By the mid-12th century, Iceland's climate had cooled considerably, and most of the country had been deforested. Turf housing became the norm and remained so even into the 20th century. Wood was scarce and expensive, and Icelanders roamed the coasts monogramming driftwood to claim it. Roof sod was supported by grids of flat stones and wood rafters. Icelandic grass, which is very thick, with enduring roots, held the turf together. A turf house could last as long as 100 years in areas with moderate rainfall. The roof slope was critical: too flat and it would leak, too steep and the grass would dry out. Glass was costly, too, so windows were often stretched animal skins or abdominal membranes. Turf construction lent itself to small rooms, maze-like interiors, and easy lateral expansion, but required constant repair. Even the best turf house was leaky, damp, dark, cold, and unventilated, with lingering smoke from the burning of peat and dried manure. Sleeping quarters were often directly over the stables, to take advantage of the animals' body heat.


"Hidden People" Lesson #4: Elves & Modern Iceland

In polls, only about 20% of Icelanders rule out the existence of elves. Construction projects can still be thwarted by fears of disturbing elf dwellings. In 1996, as ground was prepared for a graveyard in a Reykjavík suburb, two bulldozers leveling a suspected elf hill mysteriously broke down. Elf arbitrators were called in. "We're going to see whether we can't reach an understanding with the elves," the project supervisor told Iceland's daily newspaper, Morgunblaðið.

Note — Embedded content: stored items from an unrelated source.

(** One slot of the old cache moved to the new one. *)
Definition move_item (old_it : CacheItem) (new_cache : PageCache) : st heap PageCache :=
  if it_addr old_it =? NO_ADDR then mret new_cache
  else
    '(pos, new_it) ← lift_res (cache_get_by_addr new_cache (it_addr old_it));
    if bool_decide (is_Some (it_data new_it)) && (it_age old_it <=? it_age new_it) then
      g_free (it_data old_it);;
      mret new_cache
    else
      let new_cache := match it_data new_it with
                       | None => add_items 1 new_cache
                       | Some _ => new_cache
                       end in
      g_free (it_data new_it);;
      mret (put_item pos {| it_addr := it_addr old_it; it_age := it_age old_it;
                            it_data := it_data old_it |} new_cache).

Fixpoint move_items (items : list CacheItem) (new_cache : PageCache) : st heap PageCache :=
  match items with
  | [] => mret new_cache
  | it :: items => new_cache ← move_item it new_cache; move_items items new_cache
  end.

Definition cache_resize (cache : PageCache) (new_num_pages : Z) : st heap (Z * PageCache) :=
  match page_cache cache with
  | None => mret (- 1, cache)
  | Some items =>
      n ← lift_res (pow2floor new_num_pages);
      if n =? max_num_items cache then mret (max_num_items cache, cache)
      else
        new_cache ← cache_init new_num_pages (page_size cache);
        match new_cache with
        | None => mret (- 1, cache)
        | Some new_cache =>
            new_cache ← move_items (take (Z.to_nat (max_num_items cache)) items) new_cache;
            let cache :=
              {| page_cache := page_cache new_cache; page_size := page_size cache;
                 max_num_items := max_num_items new_cache; max_item_age := max_item_age cache;
                 num_items := num_items new_cache |} in
            mret (max_num_items cache, cache)
        end
  end.

End cache.

(** ** Powers of two *)

Lemma land_pred_pow2 n : 0 < n -> Z.land n (n - 1) = 0 -> n = 2 ^ Z.log2 n.
Proof.
  intros Hn Hl. destruct (Z.log2_spec n Hn) as [Hlo Hhi].
  destruct (Z.eq_dec n (2 ^ Z.log2 n)) as [|Hne]; [done|exfalso].
  assert (Hlog : Z.log2 (n - 1) = Z.log2 n) by (apply Z.log2_unique; [apply Z.log2_nonneg|lia]).
  assert (0 < 2 ^ Z.log2 n) by (apply Z.pow_pos_nonneg; [lia|apply Z.log2_nonneg]).
  assert (E : Z.testbit (Z.land n (n - 1)) (Z.log2 n) = true).
  { rewrite Z.land_spec, Z.bit_log2 by lia. rewrite <- Hlog. apply Z.bit_log2. lia. }
  by rewrite Hl, Z.bits_0 in E.
Qed.

Lemma u64_pos n : 0 < n < 2 ^ 63 -> u64 n = n.
Proof. intros. apply u64_small. lia. Qed.

Lemma log2_63 n : 0 < n < 2 ^ 63 -> 0 <= Z.log2 n < 63.
Proof. intros Hn. split; [apply Z.log2_nonneg|]. apply Z.log2_lt_pow2; lia. Qed.

Lemma is_power_of_2_eq n : 0 < n < 2 ^ 63 -> is_power_of_2 (u64 n) = true -> n = 2 ^ Z.log2 n.
Proof.
  intros Hn. rewrite u64_pos by done. unfold is_power_of_2.
  destruct (Z.eqb_spec n 0); [lia|]. intros E%Z.eqb_eq. apply land_pred_pow2; [lia|done].
Qed.

Lemma pow2floor_spec n : 0 < n < 2 ^ 63 -> pow2floor n = Ok (2 ^ Z.log2 n).
Proof.
  intros Hn. unfold pow2floor. destruct (is_power_of_2 (u64 n)) eqn:E.
  { f_equal. by apply is_power_of_2_eq. }
  rewrite u64_pos by done. unfold clz64. destruct (Z.eqb_spec n 0); [lia|].
  pose proof (log2_63 n Hn). destruct (Z.eqb_spec (63 - Z.log2 n) 64); [lia|]. f_equal.
  rewrite Z.shiftr_div_pow2 by lia. change 0x8000000000000000 with (2 ^ 63).
  rewrite <- Z.pow_sub_r by lia. replace (63 - (63 - Z.log2 n)) with (Z.log2 n) by lia.
  unfold s64. assert (0 < 2 ^ Z.log2 n < 2 ^ 63)
    by (split; [apply Z.pow_pos_nonneg; lia|apply Z.pow_lt_mono_r; lia]).
  rewrite Z.mod_small; lia.
Qed.

(** ** The invariant *)

(** The slot of an address in a cache of [2^k] pages of [ps] bytes. *)
Definition slot (ps k addr : Z) : nat := Z.to_nat ((addr / ps) mod 2 ^ k).

Definition item_ok (ps k : Z) (i : nat) (it : CacheItem) : Prop :=
  match it_data it with
  | None => it = empty_item
  | Some _ => it_addr it <> NO_ADDR /\ slot ps k (it_addr it) = i
  end.

(** The buffers a list of slots points to. *)
Definition ptrs (items : list CacheItem) : list nat := omap it_data items.

Record shape (c : PageCache) (items : list CacheItem) (k : Z) : Prop := {
  sh_items : page_cache c = Some items;
  sh_log : 0 <= k < 63;
  sh_max : max_num_items c = 2 ^ k;
  sh_len : length items = Z.to_nat (2 ^ k);
  sh_page : 0 < page_size c;
  sh_slot : forall i it, items !! i = Some it -> item_ok (page_size c) k i it;
  sh_num : num_items c = Z.of_nat (length (ptrs items))
}.

(** The heap holds exactly the buffers [ps], each of the size of a page. *)
Record sound (h : heap) (size : Z) (ps : list nat) : Prop := {
  so_nodup : NoDup ps;
  so_dom : forall p, is_Some (pages h !! p) <-> p ∈ ps;
  so_size : forall p d, pages h !! p = Some d -> length d = Z.to_nat size;
  so_fresh : forall p d, pages h !! p = Some d -> (p < tried h)%nat
}.

Definition wf (c : PageCache) (h : heap) : Prop :=
  exists items k, shape c items k /\ sound h (page_size c) (ptrs items).

(** What the cache holds for an address, as its users read it:
    [cache_is_cached] and then [get_cached_data]. *)
Definition cached (c : PageCache) (h : heap) (addr : Z) : option (list byte) :=
  match cache_is_cached c addr, get_cached_data c addr with
  | Ok true, Ok (Some p) => pages h !! p
  | _, _ => None
  end.

Definition age (c : PageCache) (addr : Z) : Z :=
  match cache_get_by_addr c addr with Ok (_, it) => it_age it | Err _ => 0 end.

#[export] Instance sound_perm h size : Proper ((≡ₚ) ==> iff) (sound h size).
Proof.
  intros l l' E. split; intros [H1 H2 H3 H4]; split; try done.
  - by rewrite <- E.
  - intros p. by rewrite H2, E.
  - by rewrite E.
  - intros p. by rewrite H2, E.
Qed.

Lemma sound_free h size p ps : sound h size (p :: ps) ->
  exists h', g_free (Some p) h = Ok (tt, h') /\ sound h' size ps /\ tried h' = tried h /\
             pages h' = delete p (pages h).
Proof.
  intros [Hnd Hdom Hsz Hfr]. apply NoDup_cons in Hnd as [Hp Hnd].
  destruct (proj2 (Hdom p) ltac:(set_solver)) as [d Hd]. eexists. cbn. rewrite Hd.
  split; [done|]. split; [|done]. split; cbn.
  - done.
  - intros q. destruct (decide (q = p)) as [->|Hne].
    + rewrite lookup_delete_eq, is_Some_alt. split; [done|]. by intros ?%Hp.
    + rewrite lookup_delete_ne by done. rewrite Hdom, elem_of_cons. naive_solver.
  - intros q e [_ Hq]%lookup_delete_Some. by eapply Hsz.
  - intros q e [_ Hq]%lookup_delete_Some. by eapply Hfr.
Qed.

Lemma free_items_spec items R : forall h size, sound h size (ptrs items ++ R) ->
  exists h', free_items items h = Ok (tt, h') /\ sound h' size R.
Proof.
  induction items as [|it items IH]; intros h size Hs; [by exists h|].
  cbn [free_items]. unfold mbind, st_bind. unfold ptrs in Hs. cbn [omap list_omap] in Hs.
  destruct (it_data it) as [p|].
  - destruct (sound_free _ _ _ _ Hs) as (h1 & -> & Hs1 & _). by apply IH.
  - cbn [g_free]. by apply IH.
Qed.

Lemma ptrs_insert items pos it0 it : items !! pos = Some it0 ->
  option_list (it_data it0) ++ ptrs (<[pos := it]> items) ≡ₚ option_list (it_data it) ++ ptrs items.
Proof.
  intros Hpos. pose proof (take_drop_middle _ _ _ Hpos) as E.
  assert (Hlt : (pos < length items)%nat) by (by apply lookup_lt_Some in Hpos).
  rewrite <- E at 2. rewrite (insert_take_drop _ _ _ Hlt). unfold ptrs. rewrite !omap_app. cbn.
  destruct (it_data it0), (it_data it); cbn; solve_Permutation.
Qed.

Many Icelanders are tired of being asked if they really believe in elves, because they can't give a simple yes or no answer. Saying "yes" would not mean they believe, in the most literal sense, that little people emerge from rocks every night and dance around. And saying "no" would not mean they dismiss related supernatural concepts and phenomena.

Icelanders by necessity have always been strongly attuned to their strange and harsh environment. Spend enough time outdoors in Iceland's long twilights -- which play strange tricks on the eyes -- and Icelanders' unwillingness to rule out hidden people starts to make intuitive sense.